If this has already been covered, please provide a link, but I haven't seen anything. My organization uses Splunk Cloud and we have Enterprise Security installed. Does anyone know if there is a way to configure a search to identify when there is already an existing created notable event? As we identify things of interest or things that we'd like to pursue on a day-to-day basis in our logs, we'd like to prevent multiple investigations of the same targets and would like to configure a search to include or exclude those events.

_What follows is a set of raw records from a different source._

Lemma push_deps_text (first : bool) tags ds w n :
  deps_ok ds -> (length (w ++ (if first then deps_text ds else tail_text ds)) <= n)%nat ->
  push_deps_loop first (apk_blob_push_blob (pushbuf_new n) w) (Some tags) ds
  = Ok (apk_blob_push_blob (pushbuf_new n) (w ++ (if first then deps_text ds else tail_text ds))).
Proof.
  revert first w. induction ds as [|d ds IH]; intros first w Hd Hl; [by destruct first; rewrite app_nil_r |].
  apply deps_ok_cons in Hd as (Hp & _ & _ & Hd). cbn [push_deps_loop].
  assert ((if first then deps_text (d :: ds) else tail_text (d :: ds)) = (if first then [] else [32]) ++ dep_text d ++ tail_text ds) as E.
  { destruct first; [by rewrite deps_text_cons | done]. }
  rewrite E in *. set (p := if first then [] else [32]) in *.
  assert ((if first then apk_blob_push_blob (pushbuf_new n) w else apk_blob_push_blob (apk_blob_push_blob (pushbuf_new n) w) (lit " "))
    = apk_blob_push_blob (pushbuf_new n) (w ++ p)) as ->.
  { destruct first; unfold p; [by rewrite app_nil_r | by rewrite push_blob_push_blob]. }
  rewrite !length_app in Hl. unfold pushbuf_new. rewrite push_blob_room by (rewrite length_app; lia).
  rewrite push_dep_text; [| apply Hp | rewrite length_app; lia]. cbn [obind].
  specialize (IH false ((w ++ p) ++ dep_text d) Hd). unfold pushbuf_new in IH. rewrite !length_app in IH. specialize (IH ltac:(lia)).
  rewrite push_blob_room in IH by (rewrite !length_app; lia). rewrite !length_app in *. simpl app in *.
  replace (n - (length w + length p) - length (dep_text d))%nat with (n - (length w + length p + length (dep_text d)))%nat by lia.
  rewrite IH. rewrite <- !app_assoc. done.
Qed.

Lemma flags_some ip :
  (ip_broken_files ip || ip_broken_script ip || ip_broken_xattr ip || ip_sha256_160 ip) = negb (length (flags_text ip) =? 0)%nat.
Proof. unfold flags_text. by destruct (ip_broken_files ip), (ip_broken_script ip), (ip_broken_xattr ip), (ip_sha256_160 ip). Qed.

Lemma push_flags_text b ip :
  (let b := if ip_broken_files ip then apk_blob_push_blob b (lit "f") else b in
   let b := if ip_broken_script ip then apk_blob_push_blob b (lit "s") else b in
   let b := if ip_broken_xattr ip then apk_blob_push_blob b (lit "x") else b in
   if ip_sha256_160 ip then apk_blob_push_blob b (lit "S") else b) = apk_blob_push_blob b (flags_text ip).
Proof.
  unfold flags_text. destruct (ip_broken_files ip), (ip_broken_script ip), (ip_broken_xattr ip), (ip_sha256_160 ip); cbv zeta;
    rewrite ?push_blob_push_blob, ?push_blob_nil; done.
Qed.
(* ===== verification/FdbRoundTrip.v ===== *)
(** * Writing and reading the installed database (database.c)

    The directories of a package, the empty line that ends it and the packages one after the
    other: what [apk_db_fdb_write] writes, [apk_db_fdb_read] reads back. *)

From S2P Require Import Prelude Blob BlobCodec Digest Hash Dep Package PackageRules Dirs DirsFacts Catalog CatalogFacts CatalogSolver Installed InstalledFacts Owner Fdb FdbText FdbRead FdbPackage.

(** ** A package with a new digest *)

Lemma pkg_add_new t name version ip db :
  catalog_inv db -> t_name (pt_info t) = Some name -> t_version (pt_info t) = Some version ->
  (forall n, n ∈ tmpl_mentions t -> n ∈ dom (db_name db)) -> (APK_DIGEST_LENGTH_SHA1 <= d_len (t_id (pt_info t)))%nat ->
  pt_repos t = 0 -> pt_ipkg t = Some ip ->
  (forall a q, db_pkgs db !! a = Some q -> apk_pkg_hash_blob q <> take APK_DIGEST_LENGTH_SHA1 (d_data (t_id (pt_info t)))) ->
  let p := set_pkg_ipkg (Some ip) (pkg_from_tmpl (db_next db) t name version
             (t_uninstallable (pt_info t) || negb (apk_db_arch_compatible db (t_arch (pt_info t))))) in
  exists db', apk_db_pkg_add t db = (Some (db_next db), pkg_tmpl_reset t, db')
    /\ apk_hash_get (db_packages db) (take APK_DIGEST_LENGTH_SHA1 (d_data (t_id (pt_info t)))) = None
    /\ catalog_inv db' /\ db_pkgs db' = <[db_next db := p]> (db_pkgs db) /\ db_pkgs db !! db_next db = None.
Proof.
  intros Hi Hname Hver Hm Hlen Hrepos Hip Hnew p. set (k := take APK_DIGEST_LENGTH_SHA1 _) in *.
  assert (apk_hash_get (db_packages db) k = None) as Hk.
  { destruct (apk_hash_get (db_packages db) k) as [it|] eqn:E; [| done]. destruct (bi_item _ (ci_base _ Hi) _ _ E) as (q & Hq & Hk).
    by destruct (Hnew _ _ Hq). }
  assert (db_pkgs db !! db_next db = None) as Hfree.
  { destruct (db_pkgs db !! db_next db) as [q|] eqn:E; [| done]. destruct (bi_addr _ (ci_base _ Hi) _ _ E). lia. }
  unfold apk_db_pkg_add. rewrite Hname, Hver, (proj2 (Nat.ltb_ge _ _)) by done. cbv zeta. fold k. rewrite Hk. cbn [mbind option_bind].
  set (q := pkg_from_tmpl (db_next db) t name version _).
  destruct (insert_package_inv q db) as (Hi' & Hp & Hd); [done | done | | |].
  { unfold q. by rewrite tmpl_key. }
  { intros n Hn. apply Hm. revert Hn. unfold mentions, tmpl_mentions. by rewrite Hname. }
  assert (pkg_repos q = 0) as -> by done. cbn [Z.eqb negb andb]. assert (pkg_ipkg q = None) as -> by done. rewrite Hip.
  set (db1 := put_pkg (set_pkg_ipkg (Some ip) q) (insert_package q db)).
  assert (catalog_inv db1) as Hi1 by (apply (put_pkg_catalog_inv q); [done | by rewrite Hp; apply lookup_insert_eq | done]).
  eexists. split; [done |]. split_and!; try done.
  - apply catalog_inv_installed; [| done]. intros a (r & Hr & Hin)%list_elem_of_fmap. destruct r as [a'|]; simplify_eq.
    + by apply (bi_installed _ (ci_base _ Hi1)).
    + unfold db1. simpl. by rewrite lookup_insert_eq.
  - unfold db1. simpl. rewrite Hp. by apply insert_insert_eq.
Qed.
Lemma read_max_spec size st :
  stream_inv st ->
  exists r out st', apk_istream_read_max size st = Some (r, out, st') /\ out = take size (content st) /\
    if (size <=? length (content st))%nat || (finally st =? 0)
    then r = Z.of_nat (length out) /\ stream_inv st' /\ content st' = drop size (content st) /\ finally st' = finally st
    else r = finally st.
Proof.
  intros Hi. unfold apk_istream_read_max. rewrite (proj2 (Z.ltb_ge _ _)) by apply (si_err _ Hi).
  destruct (read_loop_spec (S (S (2 * size))) size 0 [] st Hi) as (r & st' & -> & He & Hres); [done | case_if; lia |]. cbn [mbind option_bind app].
  pose proof (ending_range (is_src st)) as Hend. unfold finally in *.
  destruct ((size <=? length (content st))%nat || (ending (is_src st) =? 0)) eqn:E.
  - destruct Hres as (Hr & Hi' & Hc & Hf). rewrite (proj2 (Z.ltb_ge _ _)) by lia. destruct (Nat.eqb_spec (size - length (content st)) size) as [E0|E0].
    + assert (size = 0%nat \/ content st = []) as Hnil by (destruct (content st); [by right | left; simpl in E0; lia]).
      assert (take size (content st) = []) as Ht by (destruct Hnil as [-> | ->]; [done | apply take_nil]).
      assert (size <> 0%nat -> rest (is_src st') = [] /\ ending (is_src st') = 0) as Hsrc.
      { intros Hne. destruct Hnil as [|Hnil]; [done |]. rewrite Hnil, drop_nil in Hc. apply app_eq_nil in Hc as [_ Hc]. split; [done |]. rewrite Hf.
        rewrite Hnil in E. destruct size; [done |]. simpl in E. by apply Z.eqb_eq. }
      rewrite Ht. simpl length.
      assert (forall e, e = 0 \/ e = 1 /\ (size <> 0)%nat -> (apk_istream_error e st').1 = 0 /\ stream_inv (apk_istream_error e st').2
        /\ content (apk_istream_error e st').2 = content st' /\ ending (is_src (apk_istream_error e st').2) = ending (is_src st')) as Herr.
      { intros e Hel. unfold apk_istream_error. pose proof (si_err _ Hi') as H0'. rewrite (proj2 (Z.leb_le _ _)) by lia. destruct Hi' as [I1 I2 I3 I4 I5].
        destruct Hel as [->|[-> Hne]]; simpl; [rewrite (proj2 (Z.ltb_ge _ _)) by lia; split_and!; try done; by split |]. split_and!; try done. split; simpl; try done. auto. }
      set (e := if negb (size =? 0)%nat && (is_err st' =? 0) then 1 else 0). destruct (Herr e) as (A1 & A2 & A3 & A4).
      { unfold e. destruct (Nat.eqb_spec size 0); simpl; [by left |]. case_if; auto. }
      destruct (apk_istream_error e st') as [r2 st2]. simpl in *. eexists _, _, _. split; [done |]. split; [done |]. split_and!; [done | done | congruence | congruence].
    + eexists _, _, _. split; [done |]. split; [done |]. split_and!; [rewrite length_take; lia | done..].
  - subst r. apply orb_false_iff in E as [E1 E2]. bool_prop. rewrite (proj2 (Z.ltb_lt _ _)) by lia. unfold apk_istream_error.
    rewrite He, (proj2 (Z.leb_le _ _)), (proj2 (Z.eqb_neq _ _) E2) by apply (si_err _ Hi). simpl. rewrite (proj2 (Z.ltb_lt _ _)) by lia.
    eexists _, _, _. by split.
Qed.

(** *** Lines *)

Lemma prefix_without (c : Z) data x l r : data ++ x = l ++ c :: r -> c ∉ data -> (length data <= length l)%nat.
Proof.
  intros E Hc. destruct (Nat.le_gt_cases (length data) (length l)) as [|Hlt]; [done |]. exfalso. apply Hc.
  apply list_elem_of_lookup. exists (length l). rewrite <- (lookup_app_l data x) by done. rewrite E. by apply list_lookup_middle.
Qed.

Lemma first_piece (c : Z) l r l' r' : l ++ c :: r = l' ++ c :: r' -> c ∉ l -> c ∉ l' -> l = l' /\ r = r'.
Proof.
  revert l'. induction l as [|x l IH]; intros [|y l'] E H1 H2; simplify_eq/=; set_solver.
Qed.

(** The next line, or what is left at the end. *)
Definition delim_result (c : Z) st (res : option (Z * blob * istream R)) : Prop :=
  (forall l r, content st = l ++ c :: r -> c ∉ l -> fits (S (length l)) st ->
     exists st', res = Some (0, Some l, st') /\ stream_inv st' /\ content st' = r /\ finally st' = finally st
       /\ is_err st' = is_err st /\ buf_size st' = buf_size st) /\
  (c ∉ content st -> fits (S (length (content st))) st ->
     if finally st =? 0
     then exists st', res = Some (0, Some (content st), st') /\ is_ptr st' = is_end st' /\ 0 < is_err st'
     else exists st', res = Some (finally st, None, st') /\ is_err st' = finally st).

Lemma get_delim_loop_spec fuel c st : stream_inv st -> (todo st < fuel)%nat -> delim_result c st (get_delim_loop fuel [c] st).
Proof.
  revert st. induction fuel as [|fuel IH]; intros st Hi Hf; [lia |]. cbn [get_delim_loop].
  pose proof (split_char (is_data st) c) as Hs. pose proof (length_data st Hi) as Hlen.
  destruct (apk_blob_split (is_data st) [c]) as [[l r]|].
  { destruct Hs as [Hd Hc]. assert (content st = l ++ c :: (r ++ rest (is_src st))) as Hcont by (unfold content; rewrite Hd; by rewrite <- app_assoc).
    split; [| intros Hn; exfalso; apply Hn; rewrite Hcont; set_solver].
    intros l1 r1 E1 Hc1 _. destruct (first_piece c l (r ++ rest (is_src st)) l1 r1) as [<- <-]; [congruence | done | done |].
    rewrite Hd, length_app in Hlen. simpl in Hlen. pose proof (si_pos _ Hi).
    replace (is_end st - length r)%nat with (is_ptr st + S (length l))%nat by lia.
    destruct (advance_spec (S (length l)) st Hi) as (A1 & A2 & A3 & A4); [rewrite Hd, length_app; simpl; lia |].
    eexists. split; [done |]. split_and!; try done. rewrite A3, Hcont, cons_middle, app_assoc. apply drop_app_length'. rewrite length_app. simpl. lia. }
  assert (forall l r, content st = l ++ c :: r -> (length (is_data st) <= length l)%nat) as Hpre by (intros l r E; by eapply prefix_without).
  pose proof (fill_spec st Hi) as Hfs. destruct (__apk_istream_fill st) as [r st1].
  destruct Hfs as [He|He Hp Hend|st1 d He Hd Hdata Hcc Hfin Hi1 He1 Hb Hp|st1 He Hdata Hr Hr1 Hfin Hfin1 Hi1 He1 Hb|st1 e He He' Hr Hfin He1 _ _].
  - destruct (eof_content st Hi He) as [Hc Hfin]. pose proof (si_err _ Hi). rewrite (proj2 (Z.eqb_neq _ _)), (proj2 (Z.ltb_ge _ _)) by lia.
    split; [intros l1 r1 E1; exfalso; apply Hs; rewrite <- Hc, E1; set_solver |]. intros _ _. rewrite Hfin, Hc. simpl. eexists. split; [done |]. simpl. split; [done | lia].
  - pose proof (full_data st Hi Hp Hend) as Hfull. split.
    + intros l1 r1 E1 _ Hfit. specialize (Hfit He). specialize (Hpre l1 r1 E1). lia.
    + intros _ Hfit. specialize (Hfit He). unfold content in Hfit. rewrite length_app in Hfit. lia.
  - simpl. destruct (IH st1 Hi1) as [A B]; [pose proof (todo_more _ _ _ Hi1 Hd Hdata He1 Hb He); lia |]. unfold fits in *. rewrite Hcc, Hfin, Hb in *. split.
    + intros l1 r1 E1 Hc1 Hfit. destruct (A l1 r1 E1 Hc1) as (st' & -> & A1 & A2 & A3 & A4 & A5); [auto |]. exists st'. split_and!; try done. congruence.
    + intros Hn Hfit. apply B; auto.
  - simpl. assert (content st1 = content st) as Hcc by (unfold content; by rewrite Hdata, Hr, Hr1).
    destruct (IH st1 Hi1) as [_ B]; [pose proof (todo_end _ _ He He1 Hdata Hb); lia |]. rewrite Hcc, Hfin1 in B. unfold delim_result. rewrite Hfin. split.
    + intros l1 r1 E1. exfalso. apply Hs. assert (content st = is_data st) as Hx by (unfold content; by rewrite Hr, app_nil_r). rewrite <- Hx, E1. set_solver.
    + intros Hn _. apply B; [done |]. intros ?. lia.
  - rewrite (proj2 (Z.eqb_neq _ _)), (proj2 (Z.ltb_lt _ _)) by lia. unfold apk_istream_error. rewrite He1, (proj2 (Z.leb_gt _ _)) by lia. simpl.
    rewrite He1, (proj2 (Z.ltb_lt _ _)) by lia. split.
    + intros l1 r1 E1. exfalso. apply Hs. assert (content st = is_data st) as Hx by (unfold content; by rewrite Hr, app_nil_r). rewrite <- Hx, E1. set_solver.
    + intros _ _. rewrite Hfin, (proj2 (Z.eqb_neq _ _)) by lia. by exists st1.
Qed.

Lemma get_delim_spec c st : stream_inv st -> is_err st = 0 \/ is_ptr st <> is_end st -> delim_result c st (apk_istream_get_delim [c] st).
Proof.
  intros Hi Hp. unfold apk_istream_get_delim. assert (negb (is_err st =? 0) && (is_ptr st =? is_end st)%nat = false) as ->.
  { destruct Hp as [->|Hp]; [done |]. rewrite (proj2 (Nat.eqb_neq _ _)) by done. apply andb_false_r. }
  apply get_delim_loop_spec; [done |]. pose proof (todo_bound st). lia.
Qed.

Does not seem to work for me (ES 4.7.2 and above) and it is clear why: owner and status are not saved in the notable index but in a kv store lookup. To lookup these fields you can use the macro "notable"
So this works for me:
`notable` | TABLE host search_name rule_title owner status
I think we can work with this, thank you very much. Now all we'll have to do is figure out exactly how we can use it to accomplish our goals.
Thanks again guys appreciate your help!
Are you asking for a search that would show something like the following? This would be fantastic -- I have no idea if it can be done though.
[Host Name] [Threat Reason] [Notable Event Assigned/In-Process?] [Person Working Case]
ABC123 Malware Yes John Smith
Yeah that'd be great, can someone take a look at this? Anything with the notable event for the new version of ES (and we're currently using Splunk 220.127.116.11 and ES version 4.2.0).